What the task asks:
Look below for the line holding "Definition EDMA_ES_ERRCHN : field" and the line holding "Definition EDMA_CHN_GRPRI_NUM : Z := 32.". Transcribe exactly those lines and all lines between them, nothing more.

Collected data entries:
-------------------------
(* ===== verification/_CoqProject ===== *)
-Q . S2P
Prelude.v
Bits.v
Interfaces.v
Edma.v
EdmaTheory.v
EdmaProps.v
Clock.v
ClockTheory.v
Topology.v
Access.v
AccessTheory.v
CharMux.v
Lpuart.v
LpuartTheory.v
LpuartDriver.v
LpuartDriverTheory.v
LpuartDriverProps.v
Soc.v
Board.v
BoardTheory.v
BoardProps.v
CMemory.v
FreeRTOSList.v
FreeRTOSListTheory.v
FreeRTOSListStore.v
FreeRTOSListFrame.v
FreeRTOSHeap.v
FreeRTOSObjects.v
FreeRTOSTasks.v
FreeRTOSTasksTheory.v
FreeRTOSTasksCalls.v
FreeRTOSTasksInvariant.v
FreeRTOSTasksEvents.v
FreeRTOSTasksTime.v
FreeRTOSTasksFrame.v
FreeRTOSTasksRouse.v
FreeRTOSTasksBoot.v
FreeRTOSQueue.v
FreeRTOSQueueFrame.v
FreeRTOSQueueTheory.v
FreeRTOSQueueCalls.v
FreeRTOSQueueWait.v
FreeRTOSSystem.v
FreeRTOSSystemTheory.v
FreeRTOSSystemEvents.v
FreeRTOSSystemTasks.v
FreeRTOSSystemSteps.v
FreeRTOSTimers.v
FreeRTOSTimersTheory.v
FreeRTOSTimersService.v
FreeRTOSTimersCalls.v
FreeRTOSBoot.v
FreeRTOSTasksApi.v
FreeRTOSKernelProps.v
FreeRTOSTimersProps.v
FreeRTOSEventGroups.v
FreeRTOSEventGroupsTheory.v
FreeRTOSEventGroupsCalls.v
FreeRTOSEventGroupsProps.v
FreeRTOSSystemProps.v
FreeRTOSStreamBuffer.v
FreeRTOSStreamTheory.v
FreeRTOSStreamProps.v
DemoApp.v
DemoAppProps.v
Definition set_tcd_citer (v : Z) (c : NXPS32K358EDMATCDState) : NXPS32K358EDMATCDState :=
  mkTCD (ch_csr c) (ch_es c) (ch_int c) (ch_sbr c) (ch_pri c) (tcd_saddr c)
    (tcd_soff c) (tcd_attr c) (tcd_nbytes_mloff c) (tcd_slast_sda c)
    (tcd_daddr c) (tcd_doff c) (u16 v) (tcd_dlast_sga c) (tcd_csr c)
    (tcd_biter c).

Definition set_tcd_dlast_sga (v : Z) (c : NXPS32K358EDMATCDState) : NXPS32K358EDMATCDState :=
  mkTCD (ch_csr c) (ch_es c) (ch_int c) (ch_sbr c) (ch_pri c) (tcd_saddr c)
    (tcd_soff c) (tcd_attr c) (tcd_nbytes_mloff c) (tcd_slast_sda c)
    (tcd_daddr c) (tcd_doff c) (tcd_citer c) (u32 v) (tcd_csr c) (tcd_biter c).

Definition set_tcd_csr (v : Z) (c : NXPS32K358EDMATCDState) : NXPS32K358EDMATCDState :=
  mkTCD (ch_csr c) (ch_es c) (ch_int c) (ch_sbr c) (ch_pri c) (tcd_saddr c)
    (tcd_soff c) (tcd_attr c) (tcd_nbytes_mloff c) (tcd_slast_sda c)
    (tcd_daddr c) (tcd_doff c) (tcd_citer c) (tcd_dlast_sga c) (u16 v)
    (tcd_biter c).

Definition set_tcd_biter (v : Z) (c : NXPS32K358EDMATCDState) : NXPS32K358EDMATCDState :=
  mkTCD (ch_csr c) (ch_es c) (ch_int c) (ch_sbr c) (ch_pri c) (tcd_saddr c)
    (tcd_soff c) (tcd_attr c) (tcd_nbytes_mloff c) (tcd_slast_sda c)
    (tcd_daddr c) (tcd_doff c) (tcd_citer c) (tcd_dlast_sga c) (tcd_csr c)
    (u16 v).

(** ** The controller ([nxps32k358_edma.h]) *)

Definition A_EDMA_CSR : Z := 0x00.
Definition EDMA_CSR_EDBG : field := FIELD 1 1.
Definition EDMA_CSR_ERCA : field := FIELD 2 1.
Definition EDMA_CSR_HALT : field := FIELD 5 1.
Definition EDMA_CSR_ECX : field := FIELD 8 1.
Definition EDMA_CSR_CX : field := FIELD 9 1.
Definition EDMA_CSR_ACTIVE_ID : field := FIELD 24 5.
Definition EDMA_CSR_ACTIVE : field := FIELD 31 1.
Definition A_EDMA_ES : Z := 0x04.
Definition EDMA_ES_ECX : field := FIELD 8 1.
Definition EDMA_ES_ERRCHN : field := FIELD 24 5.
Definition EDMA_ES_VLD : field := FIELD 31 1.
Definition A_EDMA_INT : Z := 0x08.
Definition EDMA_INT_INT : field := FIELD 0 32.
Definition A_EDMA_HRS : Z := 0x0C.
Definition EDMA_HRS_HRS : field := FIELD 0 32.
Definition EDMA_CHN_GRPRI_BASE_ADDR : Z := 0x100.
Definition EDMA_CHN_GRPRI_NUM : Z := 32.
Definition A_EDMA_CHN_GRPRI (n : Z) : Z := u32 (EDMA_CHN_GRPRI_BASE_ADDR + 4 * n).
Definition EDMA_CSR_RESET : Z := 0x00300000.
Definition EDMA_ES_RESET : Z := 0x00000000.
Definition EDMA_INT_RESET : Z := 0x00000000.
Definition EDMA_HRS_RESET : Z := 0x00000000.
Definition EDMA_CHN_GRPRI_RESET : Z := 0x00000000.
Definition EDMA_CHANNELS : nat := 32.
Definition MAX_SIZE : nat := 64.

(** [struct NXPS32K358EDMAState]; [arb_offset] is the [static int offset] of
    [nxps32k358_edma_arbitrate], which outlives every call and every reset. *)
Record NXPS32K358EDMAState : Set := mkEDMA {
  edma_csr : Z;
  edma_es : Z;
  edma_int : Z;
  edma_hrs : Z;
  edma_chn_grpri : list Z;
  edma_tcd : list NXPS32K358EDMATCDState;
  arb_offset : nat
}.

Definition set_edma_csr (v : Z) (s : NXPS32K358EDMAState) : NXPS32K358EDMAState :=
  mkEDMA (u32 v) (edma_es s) (edma_int s) (edma_hrs s) (edma_chn_grpri s) (edma_tcd s)
    (arb_offset s).

Definition set_edma_es (v : Z) (s : NXPS32K358EDMAState) : NXPS32K358EDMAState :=
  mkEDMA (edma_csr s) (u32 v) (edma_int s) (edma_hrs s) (edma_chn_grpri s) (edma_tcd s)
    (arb_offset s).

Definition set_edma_int (v : Z) (s : NXPS32K358EDMAState) : NXPS32K358EDMAState :=
  mkEDMA (edma_csr s) (edma_es s) (u32 v) (edma_hrs s) (edma_chn_grpri s) (edma_tcd s)
    (arb_offset s).

Definition set_edma_hrs (v : Z) (s : NXPS32K358EDMAState) : NXPS32K358EDMAState :=
  mkEDMA (edma_csr s) (edma_es s) (edma_int s) (u32 v) (edma_chn_grpri s) (edma_tcd s)
    (arb_offset s).

Definition set_edma_chn_grpri (n : nat) (v : Z) (s : NXPS32K358EDMAState) : NXPS32K358EDMAState :=
  mkEDMA (edma_csr s) (edma_es s) (edma_int s) (edma_hrs s)
    (<[n := u32 v]> (edma_chn_grpri s)) (edma_tcd s) (arb_offset s).
Lemma wf_put_tcd s c ch : wf_edma s -> wf_tcd ch -> wf_edma (put_tcd c ch s).
Proof.
  intros Hs Hch. destruct Hs. split; cbn; auto.
  - by rewrite length_insert.
  - by apply Forall_insert.
Qed.

Lemma wf_set_edma_int v s : wf_edma s -> wf_edma (set_edma_int v s).
Proof. intros. solve_wf. Qed.
Lemma wf_set_edma_csr v s : wf_edma s -> wf_edma (set_edma_csr v s).
Proof. intros. solve_wf. Qed.
Lemma wf_set_edma_es v s : wf_edma s -> wf_edma (set_edma_es v s).
Proof. intros. solve_wf. Qed.
Lemma wf_set_edma_hrs v s : wf_edma s -> wf_edma (set_edma_hrs v s).
Proof. intros. solve_wf. Qed.
Lemma wf_set_grpri n v s : wf_edma s -> wf_edma (set_edma_chn_grpri n v s).
Proof.
  intros Hs. destruct Hs. split; cbn; auto.
  - by rewrite length_insert.
  - apply Forall_insert; [done|]. by apply in_range_wrapu.
Qed.
Lemma wf_set_arb_offset n s : (n < EDMA_CHANNELS)%nat -> wf_edma s -> wf_edma (set_arb_offset n s).
Proof. intros. solve_wf. Qed.

#[export] Hint Resolve wf_put_tcd wf_set_edma_int wf_set_edma_csr wf_set_edma_es wf_set_edma_hrs
  wf_set_grpri wf_load_tcd : edma.

(** ** The interrupt invariant *)

Section Invariant.
Context {E : Type} {Env : DmaEnv E} {Laws : DmaEnvLaws E}.

(** [edma_int] mirrors the level driven on each channel's line. *)
Definition irq_ok (s : NXPS32K358EDMAState) (e : E) : Prop :=
  forall i, (i < EDMA_CHANNELS)%nat -> Z.testbit (edma_int s) (Z.of_nat i) = irq_level e i.
(** [n] arbitrations in a row. *)
Fixpoint arbitrations (n : nat) (buf : list Z) (s : NXPS32K358EDMAState) (e : E)
  : res (NXPS32K358EDMAState * E) :=
  match n with
  | O => Ok (s, e)
  | S n => '(s, e) ← nxps32k358_edma_arbitrate buf s e; arbitrations n buf s e
  end.

Lemma arbitrations_serve n buf s e i r :
  edma_inv s e -> (i < EDMA_CHANNELS)%nat -> start_pending s i = true ->
  (arb_dist s i < n)%nat -> arbitrations n buf s e = Ok r ->
  exists k s1 e1, (k <= arb_dist s i)%nat /\ arbitrations k buf s e = Ok (s1, e1) /\
    start_pending s1 i = true /\
    nxps32k358_edma_arbitrate buf s1 e1 = arbitrate_service buf i s1 e1.
Proof.
  revert s e. induction n as [|n IH]; intros s e Hinv Hi Hp Hd Hrun; [lia|].
  destruct (nearest_pending s i Hi Hp) as (j & Hj & Hpj & Hji & Hmin).
  pose proof (arbitrate_nearest buf s e j (proj1 Hinv) Hj Hpj Hmin) as Harb.
  destruct (decide (j = i)) as [->|Hne].
  { exists 0%nat, s, e. repeat split; [lia|done|done]. }
  apply res_bind_inv in Hrun as ([s1 e1] & Ha & Hrun).
  pose proof Ha as Hs. rewrite Harb in Hs.
  pose proof (service_frame _ _ _ _ _ _ Hs) as [Ho _].
  pose proof (arb_dist_shift EDMA_CHANNELS (arb_offset s) i j (wf_offset _ (proj1 Hinv)) Hi Hj
                (not_eq_sym Hne) Hji) as Hlt.
  assert (Hd1 : (arb_dist s1 i < arb_dist s i)%nat) by (unfold arb_dist; by rewrite Ho).
  destruct (IH s1 e1) as (k & s2 & e2 & Hk & Hk1 & Hp2 & Hk2); [..|].
  - by eapply arbitrate_service_inv.
  - done.
  - by rewrite (service_pending _ _ _ _ _ _ _ Hs).
  - lia.
  - done.
  - exists (S k), s2, e2. repeat split; [lia| |done|done]. cbn [arbitrations]. by rewrite Ha, res_bind_Ok.
Qed.

End Fairness.

(** ** The register file of a channel *)

(** What a plain data register of a TCD holds after [v] is written to it:
    the value at the width and signedness of its field. *)
Definition plain_image (off v : Z) : option Z :=
  if bool_decide (off ∈ [A_TCD_SADDR; A_TCD_NBYTES_MLOFF; A_TCD_SLAST_SDA; A_TCD_DADDR; A_TCD_DLAST_SGA])
  then Some (u32 v)
  else if bool_decide (off ∈ [A_TCD_ATTR; A_TCD_DOFF; A_TCD_CITER; A_TCD_CSR; A_TCD_BITER])
  then Some (u16 v)
  else if off =? A_TCD_SOFF then Some (u32 (s16 v)) else None.

(** The assertions of [nxps32k358_edma_tcd_write], as a predicate on the
    written value: the features the model does not support. *)
Definition write_supported (off v : Z) (ch : NXPS32K358EDMATCDState) : bool :=
  if off =? A_TCD_NBYTES_MLOFF then negb (Z.testbit v 31) && negb (Z.testbit v 30)
  else if off =? A_TCD_CITER then negb (Z.testbit v 15) && (v =? biter_of ch)
  else if off =? A_TCD_CSR then negb (Z.testbit v 5)
  else if off =? A_TCD_BITER then negb (Z.testbit v 15)
  else true.

(** The access does not start a transfer. *)
Definition no_start (off v : Z) : bool := negb ((off =? A_TCD_CSR) && Z.testbit v 0).

Lemma plain_cases off v x :
  plain_image off v = Some x ->
  (off ∈ [A_TCD_SADDR; A_TCD_NBYTES_MLOFF; A_TCD_SLAST_SDA; A_TCD_DADDR; A_TCD_DLAST_SGA] /\ x = u32 v) \/
  (off ∈ [A_TCD_ATTR; A_TCD_DOFF; A_TCD_CITER; A_TCD_CSR; A_TCD_BITER] /\ x = u16 v) \/
  (off = A_TCD_SOFF /\ x = u32 (s16 v)).
Proof.
  unfold plain_image. repeat case_bool_decide; [intros [= <-]; by left|intros [= <-]; by right; left|].
  destruct (Z.eqb_spec off A_TCD_SOFF); [intros [= <-]; by right; right|discriminate].
Qed.

Lemma biter_of_32 ch : FIELD_EX32 (tcd_biter ch) TCD_BITER_BITER = biter_of ch.
Proof.
  apply Z.bits_inj'. intros i Hi. unfold biter_of.
  by rewrite FIELD_EX32_testbit, FIELD_EX16_testbit.
Qed.

Lemma csr_start_truthy v : truthy (v .& field_mask TCD_CSR_START) = Z.testbit v 0.
Proof. change TCD_CSR_START with (flag 0). by rewrite truthy_flag by lia. Qed.

Section Registers.
Context {E : Type} {Env : DmaEnv E}.

(** The offsets at which the handler does something. *)
Ltac off_cases :=
  repeat match goal with
    | |- context [if (?o =? ?k) || _ then _ else _] => destruct (Z.eqb_spec o k); cbn [orb]
    | |- context [if ?o =? ?k then _ else _] => destruct (Z.eqb_spec o k)
    end.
-------------------------
Answer below:
Definition EDMA_ES_ERRCHN : field := FIELD 24 5.
Definition EDMA_ES_VLD : field := FIELD 31 1.
Definition A_EDMA_INT : Z := 0x08.
Definition EDMA_INT_INT : field := FIELD 0 32.
Definition A_EDMA_HRS : Z := 0x0C.
Definition EDMA_HRS_HRS : field := FIELD 0 32.
Definition EDMA_CHN_GRPRI_BASE_ADDR : Z := 0x100.
Definition EDMA_CHN_GRPRI_NUM : Z := 32.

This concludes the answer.